• EXERCISE DIRECTIONS: Answer with a number only: how many lines of the data contain "TensorImpl"?
=== Section Start ===
(** * NumPy-style indexing and assignment over dense tensors

    A shallow embedding of [aten/src/ATen/native/TensorIndexing.cpp]
    (namespace [at::indexing]): the dimension counter, the slicing applier,
    the advanced index dispatcher and the two entry points [get_item] and
    [set_item].

    A C++ [Tensor] is a handle to a [TensorImpl]; two handles are "the same"
    ([is_same]) when they point to one [TensorImpl].  The embedding keeps
    that identity as a number, keeps the view metadata (storage, offset,
    sizes, strides, dtype, device) in a record, and keeps the storages in a
    store that every operation threads explicitly.  A C++ exception is an
    error result that carries the store reached so far. *)

From stdpp Require Import prelude gmap strings pretty.
From Stdlib Require Import ZArith Lia.

#[local] Open Scope Z_scope.

(** ** Data model

    The tensor type, its dtypes, devices and options, and the descriptor
    types of [ATen/native/TensorIndexing.h] are declared outside the file
    under verification. *)

(** Modelled from the spec: [c10::ScalarType], the "dtype system"; not in
    the sources.  The file names [kByte], [kBool], [kLong] and [kFloat] and
    asks for the integral and the quantized dtypes. *)
Inductive ScalarType : Type :=
| kByte | kChar | kShort | kInt | kLong
| kHalf | kFloat | kDouble
| kComplexHalf | kComplexFloat | kComplexDouble
| kBool | kQInt8 | kQUInt8 | kQInt32 | kBFloat16.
=== Section End ===
• FINAL ANSWER: 2